» **AIM OF THE TASK**: How many of the lines below include the word "Prelude"? Only the number should be given.

--- --- ---

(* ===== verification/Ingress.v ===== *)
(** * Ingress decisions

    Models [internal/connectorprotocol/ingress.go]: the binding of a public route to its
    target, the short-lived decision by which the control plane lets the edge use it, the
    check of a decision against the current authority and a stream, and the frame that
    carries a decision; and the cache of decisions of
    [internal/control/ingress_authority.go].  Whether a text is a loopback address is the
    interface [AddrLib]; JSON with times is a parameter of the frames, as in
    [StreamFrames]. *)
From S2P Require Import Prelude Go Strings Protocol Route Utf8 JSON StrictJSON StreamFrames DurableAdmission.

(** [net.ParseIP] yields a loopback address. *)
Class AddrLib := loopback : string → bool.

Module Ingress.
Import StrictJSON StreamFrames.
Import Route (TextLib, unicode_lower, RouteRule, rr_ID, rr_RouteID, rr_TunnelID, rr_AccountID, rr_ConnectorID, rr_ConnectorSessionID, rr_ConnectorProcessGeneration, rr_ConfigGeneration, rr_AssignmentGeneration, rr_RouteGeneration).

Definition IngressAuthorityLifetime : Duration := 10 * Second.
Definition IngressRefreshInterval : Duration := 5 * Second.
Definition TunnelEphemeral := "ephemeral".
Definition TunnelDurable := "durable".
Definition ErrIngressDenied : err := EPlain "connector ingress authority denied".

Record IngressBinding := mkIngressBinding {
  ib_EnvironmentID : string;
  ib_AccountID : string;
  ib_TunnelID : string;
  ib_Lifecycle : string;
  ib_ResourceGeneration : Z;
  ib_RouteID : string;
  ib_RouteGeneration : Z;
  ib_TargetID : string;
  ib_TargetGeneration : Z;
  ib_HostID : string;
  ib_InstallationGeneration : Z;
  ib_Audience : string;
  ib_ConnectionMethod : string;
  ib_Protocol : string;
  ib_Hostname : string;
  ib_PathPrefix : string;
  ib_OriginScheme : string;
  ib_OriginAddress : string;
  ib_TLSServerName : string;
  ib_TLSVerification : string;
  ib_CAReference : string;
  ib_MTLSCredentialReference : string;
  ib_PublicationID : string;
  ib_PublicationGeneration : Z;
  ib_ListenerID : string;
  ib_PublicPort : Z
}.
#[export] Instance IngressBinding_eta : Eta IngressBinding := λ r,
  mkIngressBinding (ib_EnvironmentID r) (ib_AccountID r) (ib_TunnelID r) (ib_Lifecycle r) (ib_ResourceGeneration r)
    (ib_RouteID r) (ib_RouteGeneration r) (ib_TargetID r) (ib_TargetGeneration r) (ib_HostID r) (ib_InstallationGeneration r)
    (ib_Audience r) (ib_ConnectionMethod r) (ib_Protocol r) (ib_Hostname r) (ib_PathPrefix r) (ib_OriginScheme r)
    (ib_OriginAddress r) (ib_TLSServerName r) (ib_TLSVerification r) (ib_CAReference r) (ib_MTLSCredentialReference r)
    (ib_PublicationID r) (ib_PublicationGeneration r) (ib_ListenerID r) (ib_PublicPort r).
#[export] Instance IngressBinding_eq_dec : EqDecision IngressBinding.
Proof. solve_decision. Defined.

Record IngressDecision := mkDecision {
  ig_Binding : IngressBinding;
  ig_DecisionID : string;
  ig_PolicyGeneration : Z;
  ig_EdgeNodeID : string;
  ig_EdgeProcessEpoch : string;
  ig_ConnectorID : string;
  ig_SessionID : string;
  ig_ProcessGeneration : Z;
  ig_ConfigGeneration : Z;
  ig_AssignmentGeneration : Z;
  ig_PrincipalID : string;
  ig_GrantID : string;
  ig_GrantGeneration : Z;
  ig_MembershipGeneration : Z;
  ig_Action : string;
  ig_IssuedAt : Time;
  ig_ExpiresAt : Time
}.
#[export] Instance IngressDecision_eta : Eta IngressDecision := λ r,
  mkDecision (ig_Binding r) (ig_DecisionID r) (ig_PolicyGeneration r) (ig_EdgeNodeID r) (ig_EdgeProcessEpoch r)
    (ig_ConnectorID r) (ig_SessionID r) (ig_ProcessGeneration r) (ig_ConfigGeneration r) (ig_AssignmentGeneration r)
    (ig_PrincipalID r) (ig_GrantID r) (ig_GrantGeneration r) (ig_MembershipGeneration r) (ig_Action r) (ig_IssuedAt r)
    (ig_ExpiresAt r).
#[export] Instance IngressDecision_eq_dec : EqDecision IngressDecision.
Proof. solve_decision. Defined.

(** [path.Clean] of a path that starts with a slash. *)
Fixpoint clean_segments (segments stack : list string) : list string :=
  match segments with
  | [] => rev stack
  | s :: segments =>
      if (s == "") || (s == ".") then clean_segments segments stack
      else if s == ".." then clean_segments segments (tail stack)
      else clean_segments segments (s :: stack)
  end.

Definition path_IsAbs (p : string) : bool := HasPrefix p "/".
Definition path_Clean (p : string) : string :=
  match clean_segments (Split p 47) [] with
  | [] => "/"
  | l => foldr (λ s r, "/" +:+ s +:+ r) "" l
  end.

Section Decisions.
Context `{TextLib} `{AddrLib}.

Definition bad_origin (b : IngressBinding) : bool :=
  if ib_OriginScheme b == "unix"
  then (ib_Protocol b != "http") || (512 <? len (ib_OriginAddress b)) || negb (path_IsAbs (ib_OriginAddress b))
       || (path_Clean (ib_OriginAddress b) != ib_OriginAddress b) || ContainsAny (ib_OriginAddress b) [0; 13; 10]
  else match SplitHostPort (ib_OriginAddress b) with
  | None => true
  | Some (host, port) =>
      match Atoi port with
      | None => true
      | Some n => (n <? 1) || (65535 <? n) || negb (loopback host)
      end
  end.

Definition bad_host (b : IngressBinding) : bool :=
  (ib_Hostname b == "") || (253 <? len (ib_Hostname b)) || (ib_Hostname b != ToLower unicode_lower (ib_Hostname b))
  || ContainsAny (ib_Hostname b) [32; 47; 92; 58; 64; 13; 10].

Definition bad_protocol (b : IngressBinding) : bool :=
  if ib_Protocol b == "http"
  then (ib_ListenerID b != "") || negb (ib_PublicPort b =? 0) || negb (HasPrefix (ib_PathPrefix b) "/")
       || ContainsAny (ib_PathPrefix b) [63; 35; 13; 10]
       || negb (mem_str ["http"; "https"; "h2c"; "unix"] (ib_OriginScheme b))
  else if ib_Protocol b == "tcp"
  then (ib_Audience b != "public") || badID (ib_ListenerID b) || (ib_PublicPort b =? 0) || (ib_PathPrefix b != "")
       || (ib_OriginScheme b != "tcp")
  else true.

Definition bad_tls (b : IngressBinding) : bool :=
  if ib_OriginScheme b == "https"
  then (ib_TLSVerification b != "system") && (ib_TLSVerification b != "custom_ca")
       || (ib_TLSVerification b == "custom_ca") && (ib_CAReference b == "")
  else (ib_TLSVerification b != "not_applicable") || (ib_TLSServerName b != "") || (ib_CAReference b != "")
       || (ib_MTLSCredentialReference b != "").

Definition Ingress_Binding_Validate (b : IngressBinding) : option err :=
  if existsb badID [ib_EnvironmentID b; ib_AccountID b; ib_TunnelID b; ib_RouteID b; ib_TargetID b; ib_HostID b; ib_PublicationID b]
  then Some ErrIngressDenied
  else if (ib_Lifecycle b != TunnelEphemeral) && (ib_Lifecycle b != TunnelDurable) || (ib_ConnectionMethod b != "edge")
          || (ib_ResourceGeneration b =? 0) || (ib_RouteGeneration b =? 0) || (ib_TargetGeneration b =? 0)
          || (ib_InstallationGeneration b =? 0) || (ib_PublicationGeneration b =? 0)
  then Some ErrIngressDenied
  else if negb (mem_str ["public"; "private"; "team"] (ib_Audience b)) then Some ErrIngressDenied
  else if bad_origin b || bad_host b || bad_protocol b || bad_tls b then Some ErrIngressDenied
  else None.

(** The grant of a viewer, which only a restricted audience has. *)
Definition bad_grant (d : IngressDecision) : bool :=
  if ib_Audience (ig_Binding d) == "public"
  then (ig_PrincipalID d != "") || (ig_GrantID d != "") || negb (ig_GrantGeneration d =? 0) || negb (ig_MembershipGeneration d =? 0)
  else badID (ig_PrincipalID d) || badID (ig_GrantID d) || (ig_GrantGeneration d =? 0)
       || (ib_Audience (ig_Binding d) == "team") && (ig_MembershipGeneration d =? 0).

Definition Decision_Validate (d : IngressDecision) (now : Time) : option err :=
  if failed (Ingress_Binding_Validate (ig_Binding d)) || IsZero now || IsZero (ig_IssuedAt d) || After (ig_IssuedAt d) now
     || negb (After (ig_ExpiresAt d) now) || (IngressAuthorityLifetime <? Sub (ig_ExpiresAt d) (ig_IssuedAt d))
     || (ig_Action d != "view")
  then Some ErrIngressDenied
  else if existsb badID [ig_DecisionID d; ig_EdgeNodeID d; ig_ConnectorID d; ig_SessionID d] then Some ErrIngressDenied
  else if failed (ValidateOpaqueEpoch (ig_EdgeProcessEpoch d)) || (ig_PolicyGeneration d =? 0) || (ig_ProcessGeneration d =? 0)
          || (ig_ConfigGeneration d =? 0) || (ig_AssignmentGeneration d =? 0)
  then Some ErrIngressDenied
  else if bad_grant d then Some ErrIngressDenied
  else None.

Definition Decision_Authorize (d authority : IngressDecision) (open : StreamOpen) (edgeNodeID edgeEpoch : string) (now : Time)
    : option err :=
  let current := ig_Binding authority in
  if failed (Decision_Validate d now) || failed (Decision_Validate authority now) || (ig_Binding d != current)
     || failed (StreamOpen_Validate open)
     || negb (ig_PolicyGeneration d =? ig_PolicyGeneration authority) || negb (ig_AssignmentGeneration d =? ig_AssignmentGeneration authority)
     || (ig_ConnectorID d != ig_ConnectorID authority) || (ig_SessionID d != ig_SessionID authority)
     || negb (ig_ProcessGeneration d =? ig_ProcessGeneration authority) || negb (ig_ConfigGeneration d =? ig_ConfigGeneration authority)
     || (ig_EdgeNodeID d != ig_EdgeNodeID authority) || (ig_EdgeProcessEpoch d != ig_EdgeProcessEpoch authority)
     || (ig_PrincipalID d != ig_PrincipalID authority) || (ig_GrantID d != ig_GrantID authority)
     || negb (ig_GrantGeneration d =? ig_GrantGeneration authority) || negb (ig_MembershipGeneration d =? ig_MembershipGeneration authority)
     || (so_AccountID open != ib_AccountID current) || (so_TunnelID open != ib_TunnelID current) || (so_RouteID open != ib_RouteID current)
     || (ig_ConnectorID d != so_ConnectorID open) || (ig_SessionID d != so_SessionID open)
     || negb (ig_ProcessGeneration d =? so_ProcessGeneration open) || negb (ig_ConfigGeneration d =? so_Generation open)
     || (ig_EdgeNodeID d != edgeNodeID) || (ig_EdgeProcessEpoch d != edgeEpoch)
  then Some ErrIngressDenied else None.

--- --- ---

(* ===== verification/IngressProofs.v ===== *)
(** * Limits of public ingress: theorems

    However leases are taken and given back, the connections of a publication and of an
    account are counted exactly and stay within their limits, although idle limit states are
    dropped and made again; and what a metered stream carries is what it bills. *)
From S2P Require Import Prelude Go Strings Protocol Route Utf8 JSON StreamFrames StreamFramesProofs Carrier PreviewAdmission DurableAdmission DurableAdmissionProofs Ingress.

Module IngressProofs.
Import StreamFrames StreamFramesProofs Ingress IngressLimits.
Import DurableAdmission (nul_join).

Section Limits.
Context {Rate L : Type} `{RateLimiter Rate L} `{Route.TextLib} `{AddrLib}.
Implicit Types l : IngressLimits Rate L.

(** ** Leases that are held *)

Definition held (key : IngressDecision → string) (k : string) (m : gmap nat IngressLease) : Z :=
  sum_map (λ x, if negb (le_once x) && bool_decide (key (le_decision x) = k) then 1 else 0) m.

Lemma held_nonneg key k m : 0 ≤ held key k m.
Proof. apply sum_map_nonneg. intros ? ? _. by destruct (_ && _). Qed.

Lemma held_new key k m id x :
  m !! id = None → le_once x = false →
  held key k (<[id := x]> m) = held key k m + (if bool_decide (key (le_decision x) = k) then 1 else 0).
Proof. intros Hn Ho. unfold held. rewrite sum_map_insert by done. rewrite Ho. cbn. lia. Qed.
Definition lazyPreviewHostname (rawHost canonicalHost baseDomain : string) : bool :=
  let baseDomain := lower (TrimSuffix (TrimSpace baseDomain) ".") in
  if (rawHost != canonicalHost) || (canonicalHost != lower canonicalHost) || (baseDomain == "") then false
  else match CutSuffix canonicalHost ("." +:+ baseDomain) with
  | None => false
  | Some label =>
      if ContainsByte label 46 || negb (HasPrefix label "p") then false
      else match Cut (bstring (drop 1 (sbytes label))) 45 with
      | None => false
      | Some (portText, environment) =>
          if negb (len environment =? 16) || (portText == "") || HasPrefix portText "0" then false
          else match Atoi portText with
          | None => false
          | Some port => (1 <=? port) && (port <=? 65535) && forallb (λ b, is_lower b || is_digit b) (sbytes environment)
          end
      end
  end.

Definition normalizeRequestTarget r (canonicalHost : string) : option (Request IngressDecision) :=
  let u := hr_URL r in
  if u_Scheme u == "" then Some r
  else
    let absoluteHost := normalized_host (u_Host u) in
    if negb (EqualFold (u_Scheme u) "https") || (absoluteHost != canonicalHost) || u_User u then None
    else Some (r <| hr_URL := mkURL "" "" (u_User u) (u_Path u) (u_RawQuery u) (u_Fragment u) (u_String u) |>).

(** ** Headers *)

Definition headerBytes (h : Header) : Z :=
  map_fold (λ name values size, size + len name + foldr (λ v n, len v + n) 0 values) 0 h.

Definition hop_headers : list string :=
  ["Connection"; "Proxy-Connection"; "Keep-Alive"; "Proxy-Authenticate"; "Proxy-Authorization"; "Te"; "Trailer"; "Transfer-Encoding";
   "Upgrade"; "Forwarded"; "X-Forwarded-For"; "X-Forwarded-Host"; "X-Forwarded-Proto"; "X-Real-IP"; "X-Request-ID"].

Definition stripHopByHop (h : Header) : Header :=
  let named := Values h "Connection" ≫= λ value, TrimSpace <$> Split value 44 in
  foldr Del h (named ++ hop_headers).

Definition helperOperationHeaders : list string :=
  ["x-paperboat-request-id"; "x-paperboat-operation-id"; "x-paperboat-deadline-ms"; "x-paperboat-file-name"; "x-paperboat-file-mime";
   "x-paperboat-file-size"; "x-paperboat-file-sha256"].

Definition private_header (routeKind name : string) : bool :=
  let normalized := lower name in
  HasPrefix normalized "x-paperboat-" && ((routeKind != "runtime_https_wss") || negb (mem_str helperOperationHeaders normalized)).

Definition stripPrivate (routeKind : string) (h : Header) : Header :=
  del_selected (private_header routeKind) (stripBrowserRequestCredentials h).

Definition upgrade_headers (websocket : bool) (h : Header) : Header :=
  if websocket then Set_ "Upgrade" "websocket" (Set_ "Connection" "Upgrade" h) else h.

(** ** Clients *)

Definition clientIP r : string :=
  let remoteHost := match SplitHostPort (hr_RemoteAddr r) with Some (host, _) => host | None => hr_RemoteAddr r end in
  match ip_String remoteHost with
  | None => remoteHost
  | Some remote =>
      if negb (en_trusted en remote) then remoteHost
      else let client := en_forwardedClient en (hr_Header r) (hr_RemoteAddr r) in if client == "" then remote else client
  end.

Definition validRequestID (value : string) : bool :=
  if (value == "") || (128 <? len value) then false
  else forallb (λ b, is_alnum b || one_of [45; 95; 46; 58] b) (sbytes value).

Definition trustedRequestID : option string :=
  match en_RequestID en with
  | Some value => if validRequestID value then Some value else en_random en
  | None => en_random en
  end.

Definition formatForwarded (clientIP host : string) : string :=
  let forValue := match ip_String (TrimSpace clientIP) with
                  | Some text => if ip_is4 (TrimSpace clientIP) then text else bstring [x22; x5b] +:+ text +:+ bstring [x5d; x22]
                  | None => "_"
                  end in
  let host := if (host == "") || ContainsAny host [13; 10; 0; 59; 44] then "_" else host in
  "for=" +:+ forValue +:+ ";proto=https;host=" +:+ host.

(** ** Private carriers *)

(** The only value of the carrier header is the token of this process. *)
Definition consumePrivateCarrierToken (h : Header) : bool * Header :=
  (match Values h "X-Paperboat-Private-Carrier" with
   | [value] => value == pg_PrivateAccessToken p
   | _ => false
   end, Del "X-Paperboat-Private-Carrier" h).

--- --- ---

» **RESPONSE BELOW**: 2